■ Assignment
When you reach the line containing "Lemma marked_total h" in the data below, begin returning lines exactly as written, and stop once the line containing "Lemma ends_marked_ext h" has been returned.

■ Records supplied
Lemma swap_ok : exists h', swap_lists a b h = Some (tt, h') /\ circle h' a lb /\ circle h' b la /\ apart_from ((a :: la) ++ b :: lb) h h'.
Proof.
  destruct swap_run as (h' & E & Hn & Hv & O). exists h'. split; [done|]. pose proof Ca as [Na La]. pose proof Cb as [Nb Lb].
  apply linked_ends in La as (La & _), Lb as (Lb & _). rewrite !end_cases in Hn, Hv by done.
  assert (Hab : a <> b) by (intros ->; apply (Hd b); by left).
  assert (Fa : forall x, x ∈ la -> x <> a /\ x <> b /\ forall y, y ∈ lb -> x <> y).
  { intros x Hx. split_and!; [intros ->; by apply NoDup_cons in Na as [Na _]|intros ->; apply (Hd b); [by right|by left]|]. intros y Hy ->. apply (Hd y); by right. }
  assert (Fb : forall x, x ∈ lb -> x <> a /\ x <> b).
  { intros x Hx. split; [intros ->; apply (Hd a); [by left|by right]|intros ->; by apply NoDup_cons in Nb as [Nb _]]. }
  assert (Ea : la = [] \/ la <> [] /\ last_of a la ∈ la /\ first_of a la ∈ la /\ first_of a la = first_of b la /\ last_of a la = last_of b la).
  { destruct (decide (la = [])); [by left|right]. split_and!; try done; [by apply last_in|by apply first_in|by apply other_head..]. }
  assert (Eb : lb = [] \/ lb <> [] /\ last_of b lb ∈ lb /\ first_of b lb ∈ lb /\ first_of b lb = first_of a lb /\ last_of b lb = last_of a lb).
  { destruct (decide (lb = [])); [by left|right]. split_and!; try done; [by apply last_in|by apply first_in|by apply other_head..]. }
  assert (Da : forall x y, x ∈ la -> y ∈ lb -> x <> y) by (intros x y Hx; apply (Fa x Hx)).
  split; [|split; [|intros x; apply O]].
  - apply (circle_moves h); [done|intros H; by destruct (Fb a H)|by apply NoDup_cons in Nb as [_ Nb]|..].
    all: destruct Ea as [->|(? & Ha1 & Ha2 & ? & ?)], Eb as [->|(? & Hb1 & Hb2 & ? & ?)]; try intros x Hx ?; rewrite ?Hn, ?Hv; cbn [first_of last_of List.hd List.last] in *.
    all: try (pose proof (Fa _ Ha1) as (? & ? & ?)); try (pose proof (Fa _ Ha2) as (? & ? & ?)); try (pose proof (Fb _ Hb1) as (? & ?)); try (pose proof (Fb _ Hb2) as (? & ?)).
    all: try (pose proof (Fa _ Hx) as (? & ? & ?)); try (pose proof (Fb _ Hx) as (? & ?)); repeat case_decide; try congruence; exfalso;
      first [apply (Da _ _ Ha1 Hb1); congruence|apply (Da _ _ Ha2 Hb2); congruence|apply (Da _ _ Ha1 Hx); congruence|apply (Da _ _ Ha2 Hx); congruence|apply (Da _ _ Hx Hb1); congruence|apply (Da _ _ Hx Hb2); congruence].
  - apply (circle_moves h); [done|intros H; by destruct (Fa b H) as (_ & ? & _)|by apply NoDup_cons in Na as [_ Na]|..].
    all: destruct Ea as [->|(? & Ha1 & Ha2 & ? & ?)], Eb as [->|(? & Hb1 & Hb2 & ? & ?)]; try intros x Hx ?; rewrite ?Hn, ?Hv; cbn [first_of last_of List.hd List.last] in *.
    all: try (pose proof (Fa _ Ha1) as (? & ? & ?)); try (pose proof (Fa _ Ha2) as (? & ? & ?)); try (pose proof (Fb _ Hb1) as (? & ?)); try (pose proof (Fb _ Hb2) as (? & ?)).
    all: try (pose proof (Fa _ Hx) as (? & ? & ?)); try (pose proof (Fb _ Hx) as (? & ?)); repeat case_decide; try congruence; exfalso;
      first [apply (Da _ _ Ha1 Hb1); congruence|apply (Da _ _ Ha2 Hb2); congruence|apply (Da _ _ Ha1 Hx); congruence|apply (Da _ _ Ha2 Hx); congruence|apply (Da _ _ Hx Hb1); congruence|apply (Da _ _ Hx Hb2); congruence].
Qed.
End Swap.
(* ===== verification/PmmInv.v ===== *)
(** * Physical memory: free and busy blocks

    The pages of an array are a sequence of blocks, free or busy.  The structures at the two
    ends of a free block carry its size, those at the ends of a busy block are not marked free;
    two free blocks are never neighbours, and the lists hold the free blocks by their order. *)

From Stdlib Require Import ZArith Lia.
From stdpp Require Import base numbers list gmap.
From S2P Require Import ListFacts Pmm.
Open Scope Z_scope.

Notation heap := (gmap Z page).

(** ** Blocks *)

(** Whether the block is free, and its number of pages *)
Notation block := (bool * Z)%type.

Fixpoint total (bs : list block) : Z := match bs with [] => 0 | (_, n) :: bs => n + total bs end.

Definition tag (h : heap) (p n : Z) : Prop := exists f, h !! p = Some (Page Free f (FreeRegionHead n)).
Definition not_free (h : heap) (p : Z) : Prop := exists x, h !! p = Some x /\ pg_type x <> Free.

Definition ends_marked (h : heap) (p : Z) (b : block) : Prop :=
  0 < b.2 /\ if b.1 then tag h p b.2 /\ tag h (p + b.2 - 1) b.2 else not_free h p /\ not_free h (p + b.2 - 1).
Fixpoint marked (h : heap) (p : Z) (bs : list block) : Prop :=
  match bs with [] => True | b :: bs => ends_marked h p b /\ marked h (p + b.2) bs end.

(** The free blocks and where they start *)
Fixpoint frees (p : Z) (bs : list block) : list (Z * Z) :=
  match bs with [] => [] | (f, n) :: bs => (if f then [(p, n)] else []) ++ frees (p + n) bs end.

(** No two free neighbours *)
Fixpoint apart (prev : bool) (bs : list block) : Prop :=
  match bs with [] => True | (f, _) :: bs => prev && f = false /\ apart f bs end.
Definition last_free (prev : bool) (bs : list block) : bool := foldl (fun _ b => b.1) prev bs.

Definition same_outside (a b : Z) (h h' : heap) : Prop := forall x, x < a \/ b <= x -> h' !! x = h !! x.

Lemma total_app b1 b2 : total (b1 ++ b2) = total b1 + total b2.
Proof. induction b1 as [|[f n] b1 IH]; cbn; lia. Qed.
Lemma marked_app h p b1 b2 : marked h p (b1 ++ b2) <-> marked h p b1 /\ marked h (p + total b1) b2.
Proof.
  revert p. induction b1 as [|[f n] b1 IH]; intros p; cbn; [rewrite Z.add_0_r; tauto|]. rewrite IH, Z.add_assoc. tauto.
Qed.
Lemma frees_app p b1 b2 : frees p (b1 ++ b2) = frees p b1 ++ frees (p + total b1) b2.
Proof.
  revert p. induction b1 as [|[f n] b1 IH]; intros p; cbn; [by rewrite Z.add_0_r|]. by rewrite IH, Z.add_assoc, app_assoc.
Qed.
Lemma apart_app f b1 b2 : apart f (b1 ++ b2) <-> apart f b1 /\ apart (last_free f b1) b2.
Proof. revert f. induction b1 as [|[g n] b1 IH]; intros f; cbn; [tauto|]. rewrite IH. tauto. Qed.

Lemma marked_total h p bs : marked h p bs -> 0 <= total bs.
Proof. revert p. induction bs as [|[f n] bs IH]; intros p; cbn; [lia|]. intros [[Hn _] H]. apply IH in H. cbn in *. lia. Qed.

Lemma ends_marked_ext h h' p b : ends_marked h p b -> h' !! p = h !! p -> h' !! (p + b.2 - 1) = h !! (p + b.2 - 1) -> ends_marked h' p b.
Proof. unfold ends_marked, tag, not_free. intros H H1 H2. by rewrite H1, H2. Qed.

Lemma marked_ext h h' p bs : marked h p bs -> (forall x, p <= x < p + total bs -> h' !! x = h !! x) -> marked h' p bs.
Proof.
  revert p. induction bs as [|[f n] bs IH]; intros p; cbn; [done|]. intros [He Hm] Hx. pose proof (marked_total _ _ _ Hm) as Ht. pose proof (proj1 He) as Hn. cbn in Hn. split.
  - apply (ends_marked_ext h h' p (f, n) He); apply Hx; cbn; lia.
  - apply IH; [done|]. intros x Hx'. apply Hx. lia.
Qed.

Lemma frees_range h p bs q n : marked h p bs -> (q, n) ∈ frees p bs -> p <= q /\ 0 < n /\ q + n <= p + total bs.
Proof.
  revert p. induction bs as [|[f m] bs IH]; intros p; cbn; [by intros _ ?%elem_of_nil|]. intros [He Hm] [Hq|Hq]%elem_of_app.
  - destruct f; [|by apply elem_of_nil in Hq]. apply list_elem_of_singleton in Hq as [= -> ->]. pose proof (marked_total _ _ _ Hm). destruct He as [He _]. cbn in He. lia.
  - destruct He as [He _]. cbn in He. destruct (IH _ Hm Hq). lia.
Qed.

(** A free block splits the sequence. *)
Lemma frees_split p bs q n : (q, n) ∈ frees p bs -> exists b1 b2, bs = b1 ++ (true, n) :: b2 /\ q = p + total b1.
Proof.
  revert p. induction bs as [|[f m] bs IH]; intros p; cbn; [by intros ?%elem_of_nil|]. intros [Hq|Hq]%elem_of_app.
  - destruct f; [|by apply elem_of_nil in Hq]. apply list_elem_of_singleton in Hq as [= -> ->]. exists [], bs. cbn. split; [done|lia].
  - apply IH in Hq as (b1 & b2 & -> & ->). exists ((f, m) :: b1), b2. cbn. split; [done|lia].
Qed.

(** ** Arrays *)

Definition within (d : page_array) (x : Z) : Prop := arr_pages d - 1 <= x <= arr_end d.

Record area_ok (h : heap) (d : page_array) (bs : list block) : Prop := AreaOk {
  area_total : total bs = arr_size d;
  area_marked : marked h (arr_pages d) bs;
  area_apart : apart false bs;
  area_borders : not_free h (arr_pages d - 1) /\ not_free h (arr_end d);
  area_pages : forall x, within d x -> is_Some (h !! x);
  area_null : 1 < arr_pages d }.

Notation area := (page_array * list block)%type.

Definition separate (l : list page_array) : Prop := forall i j c e x, l !! i = Some c -> l !! j = Some e -> i <> j -> within c x -> ~ within e x.

(** The free block of [n] pages at [q], in the zone [z] *)
Definition free_at (G : list area) (z : zone) (q n : Z) : Prop :=
  exists a, a ∈ G /\ parent_region a.1 = z /\ (q, n) ∈ frees (arr_pages a.1) a.2.

Record pmm_ok (s : pmm) (G : list area) : Prop := PmmOk {
  ok_arrays : phys_memory_regions s = G.*1;
  ok_areas : forall a, a ∈ G -> area_ok (pages s) a.1 a.2;
  ok_separate : separate (phys_memory_regions s);
  ok_nodup : forall z o, NoDup (free_pages_list s z o);
  ok_lists : forall z o q, q ∈ free_pages_list s z o <-> exists n, free_at G z q n /\ list_order n = Some o }.

Lemma separate_middle G1 (a : area) G2 b x : separate (G1 ++ a :: G2).*1 -> b ∈ G1 ++ G2 -> within a.1 x -> ~ within b.1 x.
Proof.
  intros Hs Hb. assert (Ha : (G1 ++ a :: G2).*1 !! length G1 = Some a.1) by (by rewrite list_lookup_fmap, list_lookup_middle).
  apply elem_of_app in Hb as [Hb|Hb]; apply list_elem_of_lookup in Hb as [i Hi].
  - pose proof (lookup_lt_Some _ _ _ Hi). refine (Hs (length G1) i a.1 b.1 x Ha _ _); [|lia]. by rewrite list_lookup_fmap, lookup_app_l, Hi.
  - refine (Hs (length G1) (S (length G1 + i)) a.1 b.1 x Ha _ _); [|lia]. rewrite list_lookup_fmap, lookup_app_r by lia.
    replace (S (length G1 + i) - length G1)%nat with (S i) by lia. change ((a :: G2) !! S i) with (G2 !! i). by rewrite Hi.
Qed.

(** ** Changing a run of blocks *)

Section Replace.
Context (h h' : heap) (d : page_array) (b1 mid mid' b2 : list block).
Let st := arr_pages d + total b1.
Context (Ha : area_ok h d (b1 ++ mid ++ b2)) (Ht : total mid' = total mid).
Context (Hm : marked h' st mid') (Ho : same_outside st (st + total mid) h h').

Lemma run_bounds : 0 <= total b1 /\ 0 <= total mid /\ 0 <= total b2 /\ total b1 + total mid + total b2 = arr_size d.
Proof.
  destruct Ha as [T M _ _ _ _]. rewrite !marked_app in M. destruct M as (M1 & M2 & M3). apply marked_total in M1, M2, M3. rewrite !total_app in T. lia.
Qed.

Lemma area_replace : (forall x, is_Some (h !! x) -> is_Some (h' !! x)) -> apart false (b1 ++ mid' ++ b2) -> area_ok h' d (b1 ++ mid' ++ b2).
Proof.
  intros Hp Hap. pose proof run_bounds as (B1 & B2 & B3 & B4). destruct Ha as [T M A [L R] I N]. rewrite !marked_app in M. destruct M as (M1 & M2 & M3).
  assert (Hout : forall x, x < st \/ st + total mid <= x -> h' !! x = h !! x) by exact Ho. split; try done.
  - rewrite !total_app in *. lia.
  - rewrite !marked_app, Ht. split_and!; [|done|]; (eapply marked_ext; [eassumption|]); intros x Hx; apply Hout; unfold st; lia.
  - unfold not_free, arr_end in *. rewrite !Hout by (unfold st; lia). done.
  - intros x Hx. by apply Hp, I.
Qed.
End Replace.

(** The lists after the change: the entries of the run are replaced. *)
Definition relisted (s s' : pmm) (d : page_array) (p : Z) (mid mid' : list block) : Prop :=
  (forall z o, NoDup (free_pages_list s' z o))
  /\ forall z o q, q ∈ free_pages_list s' z o <->
       (q ∈ free_pages_list s z o /\ ~ p <= q < p + total mid) \/ (parent_region d = z /\ exists n, (q, n) ∈ frees p mid' /\ list_order n = Some o).

Lemma free_at_app G1 a G2 z q n : free_at (G1 ++ a :: G2) z q n <-> free_at (G1 ++ G2) z q n \/ (parent_region a.1 = z /\ (q, n) ∈ frees (arr_pages a.1) a.2).
Proof.
  unfold free_at. split.
  - intros (b & Hb & H1 & H2). rewrite elem_of_app, elem_of_cons in Hb. destruct Hb as [Hb|[->|Hb]]; [left|by right|left]; exists b; rewrite elem_of_app; auto.
  - intros [(b & Hb & H)|H]; [|exists a]; [exists b|]; rewrite ?elem_of_app, ?elem_of_cons in *; naive_solver.
Qed.

Section ReplaceRun.
Context (s s' : pmm) (G1 G2 : list area) (d : page_array) (b1 mid mid' b2 : list block).
Let st := arr_pages d + total b1.
Let G := G1 ++ (d, b1 ++ mid ++ b2) :: G2.
Let G' := G1 ++ (d, b1 ++ mid' ++ b2) :: G2.
Context (Hok : pmm_ok s G) (Ht : total mid' = total mid).
Context (Hm : marked (pages s') st mid') (Ho : same_outside st (st + total mid) (pages s) (pages s')).

Lemma run_area : area_ok (pages s) d (b1 ++ mid ++ b2).
Proof. apply (ok_areas _ _ Hok (d, _)). subst G. clear. set_solver. Qed.

Lemma run_range : arr_pages d <= st /\ st + total mid <= arr_end d /\ 0 <= total mid.
Proof. destruct (run_bounds _ _ _ _ _ run_area) as (B1 & B2 & B3 & B4). unfold arr_end. subst st. lia. Qed.

Lemma run_separate : separate G.*1.
Proof. rewrite <- (ok_arrays _ _ Hok). apply (ok_separate _ _ Hok). Qed.

(** The blocks elsewhere do not start in the run. *)
Lemma elsewhere z q n : free_at (G1 ++ G2) z q n -> ~ st <= q < st + total mid.
Proof.
  intros (a & Ha & _ & Hq) Hr. pose proof run_range as (R1 & R2 & _). assert (HaG : a ∈ G) by (subst G; clear -Ha; set_solver).
  pose proof (ok_areas _ _ Hok a HaG) as [T M _ _ _ _]. destruct (frees_range _ _ _ _ _ M Hq) as (F1 & F2 & F3).
  apply (separate_middle G1 (d, b1 ++ mid ++ b2) G2 a q run_separate Ha); unfold within, arr_end in *; cbn; lia.
Qed.

Lemma pmm_replace : phys_memory_regions s' = phys_memory_regions s -> (forall x, is_Some (pages s !! x) -> is_Some (pages s' !! x)) ->
  apart false (b1 ++ mid' ++ b2) -> relisted s s' d st mid mid' -> pmm_ok s' G'.
Proof.
  intros Harr Hp Hap [Hnd Hl]. pose proof run_range as (R1 & R2 & R3). pose proof run_area as Hra. split.
  - rewrite Harr, (ok_arrays _ _ Hok). subst G G'. by rewrite !fmap_app.
  - intros a Ha. unfold G' in Ha. rewrite elem_of_app, elem_of_cons in Ha. assert (Hin : a ∈ G1 ++ G2 \/ a = (d, b1 ++ mid' ++ b2)) by (rewrite elem_of_app; tauto). destruct Hin as [Hin|Hin].
    + assert (HaG : a ∈ G) by (subst G; clear -Hin; set_solver). pose proof (ok_areas _ _ Hok a HaG) as [T M A [L R] I N].
      assert (Hout : forall x, within a.1 x -> pages s' !! x = pages s !! x).
      { intros x Hx. apply Ho. destruct (Z.lt_ge_cases x st); [by left|right]. destruct (Z.lt_ge_cases x (st + total mid)); [|done]. exfalso.
        apply (separate_middle G1 (d, b1 ++ mid ++ b2) G2 a x run_separate Hin); [|done]. unfold within, arr_end in *. cbn. lia. }
      assert (Hw : 0 <= arr_size a.1) by (rewrite <- T; by eapply marked_total).
      split; try done.
      * eapply marked_ext; [exact M|]. intros x Hx. apply Hout. unfold within, arr_end. lia.
      * unfold not_free in *. rewrite !Hout by (unfold within, arr_end; lia). done.
      * intros x Hx. rewrite Hout by done. by apply I.
    + subst a. by apply (area_replace (pages s) _ d b1 mid mid' b2).
  - rewrite Harr. apply (ok_separate _ _ Hok).
  - done.
  - intros z o q. rewrite Hl, (ok_lists _ _ Hok). unfold G, G'. setoid_rewrite free_at_app. cbn [fst snd]. setoid_rewrite frees_app. setoid_rewrite frees_app.
    fold st. rewrite Ht. setoid_rewrite elem_of_app. setoid_rewrite elem_of_app. pose proof Hra as [_ M _ _ _ _]. rewrite !marked_app in M. fold st in M. destruct M as (M1 & M2 & M3).
    assert (F1 : forall n, (q, n) ∈ frees (arr_pages d) b1 -> ~ st <= q < st + total mid) by (intros n Hn; apply (frees_range _ _ _ _ _ M1) in Hn; subst st; lia).
    assert (F2 : forall n, (q, n) ∈ frees st mid -> st <= q < st + total mid) by (intros n Hn; apply (frees_range _ _ _ _ _ M2) in Hn; lia).
    assert (F3 : forall n, (q, n) ∈ frees (st + total mid) b2 -> ~ st <= q < st + total mid) by (intros n Hn; apply (frees_range _ _ _ _ _ M3) in Hn; lia).
    pose proof (fun n => elsewhere z q n) as F4. split.
    + intros [[(n & [Hn|(Hz & Hn)] & Hor) Hr]|(Hz & n & Hn & Hor)]; [exists n; tauto| |exists n; tauto].
      exists n. destruct Hn as [Hn|[Hn|Hn]]; [tauto| |tauto]. by apply F2 in Hn.
    + intros (n & [Hn|(Hz & [Hn|[Hn|Hn]])] & Hor); 
        [left; split; [exists n; tauto|by eapply F4]|left; split; [exists n; tauto|by eapply F1]|right; split; [done|by exists n]|left; split; [exists n; tauto|by eapply F3]].
Qed.
End ReplaceRun.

■ Task output
Lemma marked_total h p bs : marked h p bs -> 0 <= total bs.
Proof. revert p. induction bs as [|[f n] bs IH]; intros p; cbn; [lia|]. intros [[Hn _] H]. apply IH in H. cbn in *. lia. Qed.

Lemma ends_marked_ext h h' p b : ends_marked h p b -> h' !! p = h !! p -> h' !! (p + b.2 - 1) = h !! (p + b.2 - 1) -> ends_marked h' p b.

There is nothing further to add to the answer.